• _REQUIRED ACTION_:
Output, without alteration, the first line of the entries and each line after it, stopping with the line that contains "len(strings), 2)]] *)".

• _ENTRIES PROVIDED_:
(** Somewhere in [s] the character [a] is directly followed by [b]. *)
Fixpoint has_pair (a b : Z) (s : list Z) : bool :=
  match s with
  | [] => false
  | x :: t =>
      match t with
      | [] => false
      | y :: _ => ((x =? a) && (y =? b)) || has_pair a b t
      end
  end.

(** The text holds neither of the two-character sequences that
    [unescape_text] replaces: a backslash followed by [r] or by [n]. *)
Definition no_escape_sequence (s : list Z) : bool :=
  negb (has_pair BACKSLASH LETTER_r s) && negb (has_pair BACKSLASH LETTER_n s).

(** The text holds no carriage return and no line feed. *)
Definition no_line_break (s : list Z) : bool := free_of CR s && free_of LF s.

(** No character of [s] is a line boundary of [str.splitlines]. *)
Definition no_line_boundary (s : list Z) : bool :=
  forallb (fun c => negb (ImportPy.is_line_boundary c)) s.

(** ** The output text of extract.py *)

Module ExtractMain.

(** [sep.join(parts)] *)
Fixpoint str_join (sep : list Z) (parts : list (list Z)) : list Z :=
  match parts with
  | [] => []
  | p :: rest =>
      match rest with
      | [] => p
      | _ :: _ => p ++ sep ++ str_join sep rest
      end
  end.

(** [range(0, n, 2)] *)
Definition range_by_two (n : Z) : list Z :=
  map (fun k => 2 * Z.of_nat k) (seq 0 (Z.to_nat ((n + 1) / 2))).

(** [["\n".join(strings[i : i + 2]) for i in range(0, len(strings), 2)]] *)
Definition blocks (strings : list (list Z)) : list (list Z) :=
  map (fun i => str_join [LF] (py_slice strings i (i + 2)))
      (range_by_two (len strings)).

(** [lines = "\n\n".join(blocks)]: the text that [main] writes to the
    output file, or prints, for the list [strings] of the walk. *)
Definition output_text (strings : list ExtractPy.line) : list Z :=
  str_join [LF; LF] (blocks (map ExtractPy.render_line strings)).

(** The single-file path of [main], up to the text [lines]. *)
Definition main_text (recursion_limit : nat) (data : list byte) (encoding : codec)
  : result (list Z) :=
  let* strings := ExtractPy.extract_strings recursion_limit data encoding in
  Ok (output_text strings).

End ExtractMain.

(** ** The single-file path of import.py *)

Module ImportMain.

(** U+FEFF, which a UTF-8 file with a byte order mark starts with. *)
Definition BYTE_ORDER_MARK : Z := 65279.

(** [for enc in (...): try: text = data.decode(enc); break
    except Exception: continue]: the first encoding that decodes the
    file strictly. *)
Fixpoint decode_first (candidates : list codec) (data : list byte)
  : option (list Z) :=
  match candidates with
  | [] => None
  | enc :: rest =>
      match decode_strict enc data with
      | Some text => Some text
      | None => decode_first rest data
      end
  end.

(** The text that [load_mapping] parses: the candidates are "utf-8",
    "utf-8-sig", "shift_jis" and "cp936", in this order, and UTF-8 with
    [errors="replace"] is used when none of them decodes the file. *)
Definition decode_mapping_file (utf8 utf8_sig shift_jis cp936 : codec)
    (data : list byte) : list Z :=
  match decode_first [utf8; utf8_sig; shift_jis; cp936] data with
  | Some text => text
  | None => decode_replace utf8 data
  end.

(** [load_mapping(path)], where [data] is [path.read_bytes()]. *)
Definition load_mapping_file (utf8 utf8_sig shift_jis cp936 : codec)
    (db : ImportPy.int_env) (data : list byte) : gmap Z (list Z) :=
  ImportPy.load_mapping db (decode_mapping_file utf8 utf8_sig shift_jis cp936 data).

(** [main] for one input file, once the mapping file has been decoded to
    [map_text]: [load_mapping], then [patch_file]. *)
Definition import_file (db : ImportPy.int_env) (recursion_limit : nat)
    (data : list byte) (map_text : list Z) (src_enc dst_enc : codec)
  : ImportPy.outcome :=
  ImportPy.patch_file recursion_limit data (ImportPy.load_mapping db map_text)
    src_enc dst_enc.

End ImportMain.

(** ** Records that the importer can read back *)

(** The index is not negative, and its digits as the extractor prints
    them are within the [int()] digit limit. *)
Definition index_readable (db : ImportPy.int_env) (idx : Z) : bool :=
  (0 <=? idx)
  && ((ImportPy.max_str_digits db <=? 0)
      || (len (ExtractPy.format_05d idx) <=? ImportPy.max_str_digits db)).

(** A numbered string whose index is readable and whose display text
    stays on one line. *)
Definition readable_record (db : ImportPy.int_env) (encoding : codec)
    (r : Z * list byte) : bool :=
  index_readable db (fst r) && no_line_boundary (display_text encoding (snd r)).
(** * A three-layer feed-forward network trained by online backpropagation

    Shallow embedding of [src/network.ts] (class [Network]) together with the
    part of the numjs array library that the class calls.

    - JavaScript numbers are kept abstract: every definition is parametric in
      a type [F] of scalars with the arithmetic the code uses ([JsNumber]).
      No algebraic law is assumed of it, so whatever is proved holds for
      IEEE doubles as well as for the reals.
    - A numjs [NdArray] of two dimensions is a shape together with its rows.
    - The methods of [Network] mutate [this] and may throw; they are written
      in a small state-and-exception monad in which the state reached before
      a throw is kept, as in JavaScript.
    - [getRandomInt] (module [./utils]) and the default activator [Sigmoid]
      (module [./activators]) are not part of [network.ts]; the sampler is a
      parameter of [train] and the default activator a parameter of the
      constructor. *)

From Stdlib Require Import String.
From Stdlib Require Import QArith.
From Stdlib Require Import List ZArith Lia Bool Reals Lra.
Import ListNotations.
Local Close Scope Q_scope.
Local Close Scope R_scope.
Local Close Scope Z_scope.

Set Implicit Arguments.

(** ** Scalars *)

Class JsNumber (F : Type) : Type := {
  num0 : F;                       (* the literal 0 *)
  num1 : F;                       (* the literal 1 *)
  num_half : F;                   (* the literal 0.5 *)
  num_default_LR : F;             (* the literal 0.3 *)
  num_add : F -> F -> F;
  num_sub : F -> F -> F;
  num_mul : F -> F -> F;
  num_nan : F                     (* what arithmetic sees in a missing cell *)
}.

• _YOUR RESPONSE_:
(** Somewhere in [s] the character [a] is directly followed by [b]. *)
Fixpoint has_pair (a b : Z) (s : list Z) : bool :=
  match s with
  | [] => false
  | x :: t =>
      match t with
      | [] => false
      | y :: _ => ((x =? a) && (y =? b)) || has_pair a b t
      end
  end.

(** The text holds neither of the two-character sequences that
    [unescape_text] replaces: a backslash followed by [r] or by [n]. *)
Definition no_escape_sequence (s : list Z) : bool :=
  negb (has_pair BACKSLASH LETTER_r s) && negb (has_pair BACKSLASH LETTER_n s).

(** The text holds no carriage return and no line feed. *)
Definition no_line_break (s : list Z) : bool := free_of CR s && free_of LF s.

(** No character of [s] is a line boundary of [str.splitlines]. *)
Definition no_line_boundary (s : list Z) : bool :=
  forallb (fun c => negb (ImportPy.is_line_boundary c)) s.

(** ** The output text of extract.py *)

Module ExtractMain.

(** [sep.join(parts)] *)
Fixpoint str_join (sep : list Z) (parts : list (list Z)) : list Z :=
  match parts with
  | [] => []
  | p :: rest =>
      match rest with
      | [] => p
      | _ :: _ => p ++ sep ++ str_join sep rest
      end
  end.

(** [range(0, n, 2)] *)
Definition range_by_two (n : Z) : list Z :=
  map (fun k => 2 * Z.of_nat k) (seq 0 (Z.to_nat ((n + 1) / 2))).

(** [["\n".join(strings[i : i + 2]) for i in range(0, len(strings), 2)]] *)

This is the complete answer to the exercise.